What to do:
Nothing but a number is wanted: the count of lines in the records below that include "induction".

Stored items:
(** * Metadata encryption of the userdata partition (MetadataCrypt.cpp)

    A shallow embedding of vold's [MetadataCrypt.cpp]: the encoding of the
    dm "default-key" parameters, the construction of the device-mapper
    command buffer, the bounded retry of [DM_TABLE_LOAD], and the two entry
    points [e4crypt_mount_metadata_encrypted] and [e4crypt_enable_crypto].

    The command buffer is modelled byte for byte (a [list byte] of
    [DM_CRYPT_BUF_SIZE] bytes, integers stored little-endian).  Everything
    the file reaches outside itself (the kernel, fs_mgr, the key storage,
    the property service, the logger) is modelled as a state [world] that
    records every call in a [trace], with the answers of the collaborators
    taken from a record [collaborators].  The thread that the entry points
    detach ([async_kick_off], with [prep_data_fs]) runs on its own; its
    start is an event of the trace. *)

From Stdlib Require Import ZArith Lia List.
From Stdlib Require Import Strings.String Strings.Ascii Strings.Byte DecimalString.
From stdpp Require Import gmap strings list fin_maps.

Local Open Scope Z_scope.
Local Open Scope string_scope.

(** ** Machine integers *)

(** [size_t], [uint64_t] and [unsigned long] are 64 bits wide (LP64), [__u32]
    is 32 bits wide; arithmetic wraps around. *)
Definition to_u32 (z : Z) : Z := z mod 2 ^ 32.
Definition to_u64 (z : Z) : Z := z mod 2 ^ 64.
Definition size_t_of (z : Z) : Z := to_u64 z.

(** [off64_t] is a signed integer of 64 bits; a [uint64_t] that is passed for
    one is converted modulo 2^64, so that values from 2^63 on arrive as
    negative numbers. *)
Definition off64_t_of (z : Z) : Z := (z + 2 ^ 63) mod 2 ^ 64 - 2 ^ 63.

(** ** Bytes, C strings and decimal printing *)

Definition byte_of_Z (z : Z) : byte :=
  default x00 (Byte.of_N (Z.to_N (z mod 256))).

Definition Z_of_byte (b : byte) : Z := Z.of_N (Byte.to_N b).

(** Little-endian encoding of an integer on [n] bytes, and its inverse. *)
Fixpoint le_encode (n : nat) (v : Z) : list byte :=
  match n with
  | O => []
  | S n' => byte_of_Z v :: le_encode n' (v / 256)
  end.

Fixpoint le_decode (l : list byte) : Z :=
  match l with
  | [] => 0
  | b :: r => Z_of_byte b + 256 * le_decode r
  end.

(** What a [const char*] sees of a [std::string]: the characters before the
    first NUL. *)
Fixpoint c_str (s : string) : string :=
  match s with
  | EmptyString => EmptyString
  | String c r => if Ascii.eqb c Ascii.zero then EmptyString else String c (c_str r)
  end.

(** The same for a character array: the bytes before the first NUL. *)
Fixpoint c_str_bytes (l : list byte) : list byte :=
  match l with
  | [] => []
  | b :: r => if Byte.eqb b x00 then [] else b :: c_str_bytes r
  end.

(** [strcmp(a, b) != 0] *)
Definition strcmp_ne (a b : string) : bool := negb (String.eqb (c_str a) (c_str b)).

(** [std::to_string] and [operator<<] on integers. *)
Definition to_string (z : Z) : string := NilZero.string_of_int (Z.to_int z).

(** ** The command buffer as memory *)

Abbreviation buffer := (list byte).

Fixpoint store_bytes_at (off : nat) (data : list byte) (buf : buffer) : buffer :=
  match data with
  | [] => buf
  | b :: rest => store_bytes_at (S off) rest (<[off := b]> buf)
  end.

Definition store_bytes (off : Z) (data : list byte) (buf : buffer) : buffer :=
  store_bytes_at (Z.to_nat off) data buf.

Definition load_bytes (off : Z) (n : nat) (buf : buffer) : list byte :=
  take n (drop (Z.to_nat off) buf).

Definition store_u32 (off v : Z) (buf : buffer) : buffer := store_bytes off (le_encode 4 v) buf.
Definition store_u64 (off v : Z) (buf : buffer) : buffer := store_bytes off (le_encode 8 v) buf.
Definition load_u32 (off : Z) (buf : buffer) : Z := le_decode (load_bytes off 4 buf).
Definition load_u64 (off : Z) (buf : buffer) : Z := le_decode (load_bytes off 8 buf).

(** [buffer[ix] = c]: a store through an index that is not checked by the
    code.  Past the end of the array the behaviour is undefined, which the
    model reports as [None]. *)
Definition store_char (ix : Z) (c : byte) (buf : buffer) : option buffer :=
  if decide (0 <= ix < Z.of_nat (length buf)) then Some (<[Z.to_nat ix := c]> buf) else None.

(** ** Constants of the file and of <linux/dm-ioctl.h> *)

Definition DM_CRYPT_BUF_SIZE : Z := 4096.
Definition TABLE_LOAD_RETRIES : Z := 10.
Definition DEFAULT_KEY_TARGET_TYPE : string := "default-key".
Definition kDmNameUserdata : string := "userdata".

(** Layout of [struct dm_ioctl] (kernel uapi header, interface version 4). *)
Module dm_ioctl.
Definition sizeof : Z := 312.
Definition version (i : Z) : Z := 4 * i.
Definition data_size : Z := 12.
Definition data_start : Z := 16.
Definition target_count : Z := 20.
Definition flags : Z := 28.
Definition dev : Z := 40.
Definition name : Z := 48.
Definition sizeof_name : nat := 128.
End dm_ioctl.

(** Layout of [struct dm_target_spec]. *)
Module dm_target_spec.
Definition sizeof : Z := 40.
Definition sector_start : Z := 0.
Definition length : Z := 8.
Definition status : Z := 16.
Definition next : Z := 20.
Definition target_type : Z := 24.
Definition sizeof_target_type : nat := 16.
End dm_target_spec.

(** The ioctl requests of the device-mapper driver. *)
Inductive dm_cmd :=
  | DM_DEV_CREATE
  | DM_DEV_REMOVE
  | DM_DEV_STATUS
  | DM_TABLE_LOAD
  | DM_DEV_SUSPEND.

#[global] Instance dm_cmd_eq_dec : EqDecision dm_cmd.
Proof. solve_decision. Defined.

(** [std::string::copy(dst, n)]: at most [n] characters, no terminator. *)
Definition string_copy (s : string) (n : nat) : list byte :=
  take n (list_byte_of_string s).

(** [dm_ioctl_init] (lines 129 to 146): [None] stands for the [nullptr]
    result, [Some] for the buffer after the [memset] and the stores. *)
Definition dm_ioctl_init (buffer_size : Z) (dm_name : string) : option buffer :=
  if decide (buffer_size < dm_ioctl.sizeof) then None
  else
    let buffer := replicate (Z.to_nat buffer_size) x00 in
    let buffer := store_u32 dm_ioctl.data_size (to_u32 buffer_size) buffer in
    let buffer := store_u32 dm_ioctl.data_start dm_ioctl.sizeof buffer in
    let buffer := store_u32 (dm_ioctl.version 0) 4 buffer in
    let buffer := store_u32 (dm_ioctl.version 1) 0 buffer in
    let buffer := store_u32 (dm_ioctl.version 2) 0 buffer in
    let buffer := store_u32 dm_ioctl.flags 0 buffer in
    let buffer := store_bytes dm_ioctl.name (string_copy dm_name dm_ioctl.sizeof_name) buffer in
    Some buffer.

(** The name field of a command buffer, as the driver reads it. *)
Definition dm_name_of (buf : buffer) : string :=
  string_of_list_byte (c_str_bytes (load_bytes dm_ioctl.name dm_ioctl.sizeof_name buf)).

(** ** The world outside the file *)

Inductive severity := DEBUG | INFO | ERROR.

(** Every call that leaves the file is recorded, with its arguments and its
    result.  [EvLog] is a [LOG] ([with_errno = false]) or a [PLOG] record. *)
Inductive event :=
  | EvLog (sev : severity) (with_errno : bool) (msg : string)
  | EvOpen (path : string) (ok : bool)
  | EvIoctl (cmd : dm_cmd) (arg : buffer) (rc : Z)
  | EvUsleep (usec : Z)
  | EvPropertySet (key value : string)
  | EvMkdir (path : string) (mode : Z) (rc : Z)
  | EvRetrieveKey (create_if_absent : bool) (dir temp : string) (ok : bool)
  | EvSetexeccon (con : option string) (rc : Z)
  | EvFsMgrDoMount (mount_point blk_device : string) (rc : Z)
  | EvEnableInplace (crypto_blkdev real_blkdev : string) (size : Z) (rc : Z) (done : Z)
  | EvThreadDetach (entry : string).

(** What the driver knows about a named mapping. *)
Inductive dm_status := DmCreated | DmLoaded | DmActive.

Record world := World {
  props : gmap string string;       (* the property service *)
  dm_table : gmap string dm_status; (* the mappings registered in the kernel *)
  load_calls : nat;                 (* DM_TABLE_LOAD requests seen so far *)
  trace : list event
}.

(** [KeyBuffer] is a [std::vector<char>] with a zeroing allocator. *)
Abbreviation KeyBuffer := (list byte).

---

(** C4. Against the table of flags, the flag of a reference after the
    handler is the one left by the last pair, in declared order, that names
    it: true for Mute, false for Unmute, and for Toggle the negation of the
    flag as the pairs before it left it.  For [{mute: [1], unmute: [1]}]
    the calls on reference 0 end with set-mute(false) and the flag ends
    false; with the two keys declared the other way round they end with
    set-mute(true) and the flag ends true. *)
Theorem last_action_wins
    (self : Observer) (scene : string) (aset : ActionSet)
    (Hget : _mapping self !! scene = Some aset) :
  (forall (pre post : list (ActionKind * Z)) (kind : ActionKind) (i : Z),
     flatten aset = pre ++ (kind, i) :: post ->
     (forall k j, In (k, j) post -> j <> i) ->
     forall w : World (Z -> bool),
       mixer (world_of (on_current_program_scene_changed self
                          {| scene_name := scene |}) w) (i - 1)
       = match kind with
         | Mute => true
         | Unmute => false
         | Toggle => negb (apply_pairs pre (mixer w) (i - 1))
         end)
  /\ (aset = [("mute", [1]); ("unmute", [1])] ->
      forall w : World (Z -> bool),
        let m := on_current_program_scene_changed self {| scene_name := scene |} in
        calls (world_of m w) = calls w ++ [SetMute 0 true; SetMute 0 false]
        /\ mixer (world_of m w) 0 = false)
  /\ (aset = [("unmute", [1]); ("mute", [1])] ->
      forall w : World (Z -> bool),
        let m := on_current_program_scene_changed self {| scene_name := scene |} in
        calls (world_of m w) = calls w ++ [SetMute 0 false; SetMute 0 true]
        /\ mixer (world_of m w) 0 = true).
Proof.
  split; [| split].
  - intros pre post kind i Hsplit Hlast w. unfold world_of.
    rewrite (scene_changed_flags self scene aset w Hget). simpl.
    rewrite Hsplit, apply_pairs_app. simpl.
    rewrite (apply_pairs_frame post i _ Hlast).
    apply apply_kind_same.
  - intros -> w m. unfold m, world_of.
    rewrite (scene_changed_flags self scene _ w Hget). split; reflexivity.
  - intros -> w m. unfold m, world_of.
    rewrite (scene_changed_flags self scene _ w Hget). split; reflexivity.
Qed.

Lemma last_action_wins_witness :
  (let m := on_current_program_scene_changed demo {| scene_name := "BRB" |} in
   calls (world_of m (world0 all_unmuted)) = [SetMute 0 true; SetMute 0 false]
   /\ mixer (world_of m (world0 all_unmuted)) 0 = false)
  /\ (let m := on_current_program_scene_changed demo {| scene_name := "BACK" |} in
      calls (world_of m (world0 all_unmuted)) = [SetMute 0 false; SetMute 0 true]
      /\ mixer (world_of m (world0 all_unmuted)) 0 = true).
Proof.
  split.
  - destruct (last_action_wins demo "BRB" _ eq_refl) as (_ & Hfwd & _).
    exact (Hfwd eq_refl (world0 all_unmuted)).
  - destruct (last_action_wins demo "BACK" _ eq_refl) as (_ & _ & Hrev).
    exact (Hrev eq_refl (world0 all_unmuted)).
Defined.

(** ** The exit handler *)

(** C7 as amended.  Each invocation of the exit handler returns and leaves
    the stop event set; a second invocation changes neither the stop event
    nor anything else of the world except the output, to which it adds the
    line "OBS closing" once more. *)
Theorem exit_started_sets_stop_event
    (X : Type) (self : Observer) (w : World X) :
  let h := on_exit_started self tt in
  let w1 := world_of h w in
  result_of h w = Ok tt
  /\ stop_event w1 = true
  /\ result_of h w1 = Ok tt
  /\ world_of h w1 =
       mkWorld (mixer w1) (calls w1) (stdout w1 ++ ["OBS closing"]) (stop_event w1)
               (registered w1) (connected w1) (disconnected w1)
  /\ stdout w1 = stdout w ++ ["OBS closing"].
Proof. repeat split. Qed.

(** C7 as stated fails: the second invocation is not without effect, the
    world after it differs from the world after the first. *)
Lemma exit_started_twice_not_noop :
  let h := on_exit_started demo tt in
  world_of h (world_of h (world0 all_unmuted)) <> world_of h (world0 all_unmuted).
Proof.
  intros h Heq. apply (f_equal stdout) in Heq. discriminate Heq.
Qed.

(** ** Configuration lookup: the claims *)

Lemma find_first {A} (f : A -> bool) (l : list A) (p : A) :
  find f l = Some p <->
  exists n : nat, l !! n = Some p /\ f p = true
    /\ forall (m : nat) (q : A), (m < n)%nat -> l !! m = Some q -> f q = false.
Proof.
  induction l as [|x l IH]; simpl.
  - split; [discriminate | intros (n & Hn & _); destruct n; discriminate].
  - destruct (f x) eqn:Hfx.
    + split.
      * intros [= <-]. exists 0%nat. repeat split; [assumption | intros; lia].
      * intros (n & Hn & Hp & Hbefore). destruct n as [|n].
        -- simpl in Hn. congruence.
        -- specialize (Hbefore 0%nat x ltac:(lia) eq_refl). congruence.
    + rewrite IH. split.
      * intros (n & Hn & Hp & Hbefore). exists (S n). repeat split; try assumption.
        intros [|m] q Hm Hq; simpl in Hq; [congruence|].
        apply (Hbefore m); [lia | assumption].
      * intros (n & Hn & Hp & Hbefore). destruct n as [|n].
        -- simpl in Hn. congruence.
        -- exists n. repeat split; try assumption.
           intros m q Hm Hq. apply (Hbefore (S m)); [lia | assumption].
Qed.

--

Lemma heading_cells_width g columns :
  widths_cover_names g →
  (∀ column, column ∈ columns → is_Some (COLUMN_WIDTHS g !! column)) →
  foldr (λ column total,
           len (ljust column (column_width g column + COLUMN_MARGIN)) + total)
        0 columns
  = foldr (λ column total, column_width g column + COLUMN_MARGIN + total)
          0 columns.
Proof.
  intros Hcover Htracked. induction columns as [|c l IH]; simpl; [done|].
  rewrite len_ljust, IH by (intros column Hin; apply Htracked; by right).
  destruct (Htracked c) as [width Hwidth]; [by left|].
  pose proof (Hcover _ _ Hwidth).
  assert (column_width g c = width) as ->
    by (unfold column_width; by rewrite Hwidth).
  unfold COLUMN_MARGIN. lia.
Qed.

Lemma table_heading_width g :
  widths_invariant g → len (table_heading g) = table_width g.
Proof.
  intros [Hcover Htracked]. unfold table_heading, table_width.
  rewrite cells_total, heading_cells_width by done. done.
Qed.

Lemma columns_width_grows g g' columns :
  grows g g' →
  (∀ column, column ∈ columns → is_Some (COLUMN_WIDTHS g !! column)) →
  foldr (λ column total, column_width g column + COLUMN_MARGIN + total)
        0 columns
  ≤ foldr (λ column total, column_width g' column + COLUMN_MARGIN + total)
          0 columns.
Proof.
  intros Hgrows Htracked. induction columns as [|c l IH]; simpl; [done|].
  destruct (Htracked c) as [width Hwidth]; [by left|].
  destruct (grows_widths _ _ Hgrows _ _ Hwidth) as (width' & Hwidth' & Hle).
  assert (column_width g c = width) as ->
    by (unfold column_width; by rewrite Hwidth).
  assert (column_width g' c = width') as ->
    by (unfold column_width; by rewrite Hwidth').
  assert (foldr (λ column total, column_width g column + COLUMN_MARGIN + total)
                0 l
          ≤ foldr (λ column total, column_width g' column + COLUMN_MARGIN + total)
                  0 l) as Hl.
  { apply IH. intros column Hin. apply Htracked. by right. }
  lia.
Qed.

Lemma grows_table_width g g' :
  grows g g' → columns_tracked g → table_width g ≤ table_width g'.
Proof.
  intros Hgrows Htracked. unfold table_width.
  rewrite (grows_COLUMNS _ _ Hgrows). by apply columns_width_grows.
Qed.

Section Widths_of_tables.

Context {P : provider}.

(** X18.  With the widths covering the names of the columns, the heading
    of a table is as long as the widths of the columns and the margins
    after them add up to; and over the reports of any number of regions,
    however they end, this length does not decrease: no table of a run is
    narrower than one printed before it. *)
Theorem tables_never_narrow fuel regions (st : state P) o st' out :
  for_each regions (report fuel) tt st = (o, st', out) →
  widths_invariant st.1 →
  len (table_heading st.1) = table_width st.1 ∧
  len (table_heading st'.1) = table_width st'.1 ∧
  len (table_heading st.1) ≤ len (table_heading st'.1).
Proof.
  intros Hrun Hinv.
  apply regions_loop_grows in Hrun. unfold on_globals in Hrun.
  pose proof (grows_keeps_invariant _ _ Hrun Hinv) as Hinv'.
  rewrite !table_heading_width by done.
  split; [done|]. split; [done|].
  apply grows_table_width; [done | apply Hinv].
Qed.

Result below:
3